EXERCISE GOAL:
What you return should be every record, retyped without a single change.

-.-.-

(** X4: a repository name that counts as false, such as the blank
    string, makes [html_context] name the directory that holds the file:
    [github_repo] is [basename(dirname(realpath(__file__)))]. *)
Theorem html_output_detects_repo s p user repo version path file :
  globals s !! "project" = Some p ->
  globals s !! "github_user" = Some user ->
  globals s !! "github_repo_name" = Some repo ->
  truthy repo = false ->
  globals s !! "__file__" = Some (VStr file) ->
  globals s !! "github_version" = Some version ->
  globals s !! "conf_py_path" = Some path ->
  exists s' t,
    html_output s = Ok (tt, s', t) /\
    globals s' !! "html_context"
    = Some (VDict [("display_github", VBool true);
                   ("github_user", user);
                   ("github_repo", VStr (basename (dirname (realpath file))));
                   ("github_version", version);
                   ("conf_py_path", path)]) /\
    globals s' !! "github_repo_name" = Some repo.
Proof.
  intros Hp Hu Hr Ht Hf Hv Hc.
  unfold html_output, py_or, dirname_of_file, as_str.
  run_lookup. rewrite Hp. run_lookup. rewrite Hu. run_lookup.
  rewrite Hr. run_lookup. rewrite Ht. run_lookup. rewrite Hf. run_lookup.
  rewrite Hv. run_lookup. rewrite Hc. run_lookup.
  eexists _, _. split; [reflexivity|]. run_lookup. split; [reflexivity|assumption].
Qed.
(** X7: when the salt part is a single character the [try] block throws
    (there is no two-character match to decode), and [verifyPassword]
    answers [false] for every password. *)
Theorem one_character_salt_throws (C : WebCrypto) (p key : string) (c : ascii) :
  c <> "$"%char -> key <> "" -> ~ has_separator key ->
  Auth.verifyPassword_try p (String c EmptyString ++ "$" ++ key) = Thrown /\
  Auth.verifyPassword p (String c EmptyString ++ "$" ++ key) = Returned false.
Proof.
  intros Hc Hkey Hno.
  assert (Htry : Auth.verifyPassword_try p (String c EmptyString ++ "$" ++ key) = Thrown).
  { unfold Auth.verifyPassword_try.
    change (String c EmptyString ++ "$" ++ key) with (String c ("$" ++ key)).
    cbn [startsWith]. destruct (Ascii.eqb_spec "$" c) as [<-|_]; [done|].
    change (String c ("$" ++ key)) with (String c EmptyString ++ "$" ++ key).
    rewrite split_at_separator.
    2: { rewrite has_separator_cons. unfold has_separator. cbn. tauto. }
    rewrite split_no_separator by done.
    cbn [lookup list_lookup default from_option]. unfold id.
    destruct key as [|k key]; [done|]. reflexivity. }
  split; [done|]. unfold Auth.verifyPassword. by rewrite Htry.
Qed.

Lemma one_character_salt_throws_witness :
  Auth.verifyPassword_try (C := Fixture.crypto) "pw" ("a" ++ "$" ++ "bc") = Thrown /\
  Auth.verifyPassword (C := Fixture.crypto) "pw" ("a" ++ "$" ++ "bc") = Returned false.
Proof.
  apply (one_character_salt_throws Fixture.crypto "pw" "bc" "a");
    [discriminate|discriminate|vm_compute; intuition discriminate].
Defined.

-.-.-

ANSWER:
(** X4: a repository name that counts as false, such as the blank
    string, makes [html_context] name the directory that holds the file:
    [github_repo] is [basename(dirname(realpath(__file__)))]. *)
Theorem html_output_detects_repo s p user repo version path file :
  globals s !! "project" = Some p ->
  globals s !! "github_user" = Some user ->
  globals s !! "github_repo_name" = Some repo ->
  truthy repo = false ->
  globals s !! "__file__" = Some (VStr file) ->
  globals s !! "github_version" = Some version ->
  globals s !! "conf_py_path" = Some path ->
  exists s' t,
    html_output s = Ok (tt, s', t) /\
    globals s' !! "html_context"
    = Some (VDict [("display_github", VBool true);
                   ("github_user", user);
                   ("github_repo", VStr (basename (dirname (realpath file))));
                   ("github_version", version);
                   ("conf_py_path", path)]) /\
    globals s' !! "github_repo_name" = Some repo.
Proof.
  intros Hp Hu Hr Ht Hf Hv Hc.
  unfold html_output, py_or, dirname_of_file, as_str.
  run_lookup. rewrite Hp. run_lookup. rewrite Hu. run_lookup.
  rewrite Hr. run_lookup. rewrite Ht. run_lookup. rewrite Hf. run_lookup.
  rewrite Hv. run_lookup. rewrite Hc. run_lookup.
  eexists _, _. split; [reflexivity|]. run_lookup. split; [reflexivity|assumption].
Qed.
(** X7: when the salt part is a single character the [try] block throws
    (there is no two-character match to decode), and [verifyPassword]
    answers [false] for every password. *)
Theorem one_character_salt_throws (C : WebCrypto) (p key : string) (c : ascii) :
  c <> "$"%char -> key <> "" -> ~ has_separator key ->
  Auth.verifyPassword_try p (String c EmptyString ++ "$" ++ key) = Thrown /\
  Auth.verifyPassword p (String c EmptyString ++ "$" ++ key) = Returned false.
Proof.
  intros Hc Hkey Hno.
  assert (Htry : Auth.verifyPassword_try p (String c EmptyString ++ "$" ++ key) = Thrown).
  { unfold Auth.verifyPassword_try.
    change (String c EmptyString ++ "$" ++ key) with (String c ("$" ++ key)).
    cbn [startsWith]. destruct (Ascii.eqb_spec "$" c) as [<-|_]; [done|].
    change (String c ("$" ++ key)) with (String c EmptyString ++ "$" ++ key).
    rewrite split_at_separator.
    2: { rewrite has_separator_cons. unfold has_separator. cbn. tauto. }
    rewrite split_no_separator by done.
    cbn [lookup list_lookup default from_option]. unfold id.
    destruct key as [|k key]; [done|]. reflexivity. }
  split; [done|]. unfold Auth.verifyPassword. by rewrite Htry.
Qed.

Lemma one_character_salt_throws_witness :
  Auth.verifyPassword_try (C := Fixture.crypto) "pw" ("a" ++ "$" ++ "bc") = Thrown /\
  Auth.verifyPassword (C := Fixture.crypto) "pw" ("a" ++ "$" ++ "bc") = Returned false.
Proof.
  apply (one_character_salt_throws Fixture.crypto "pw" "bc" "a");
    [discriminate|discriminate|vm_compute; intuition discriminate].
Defined.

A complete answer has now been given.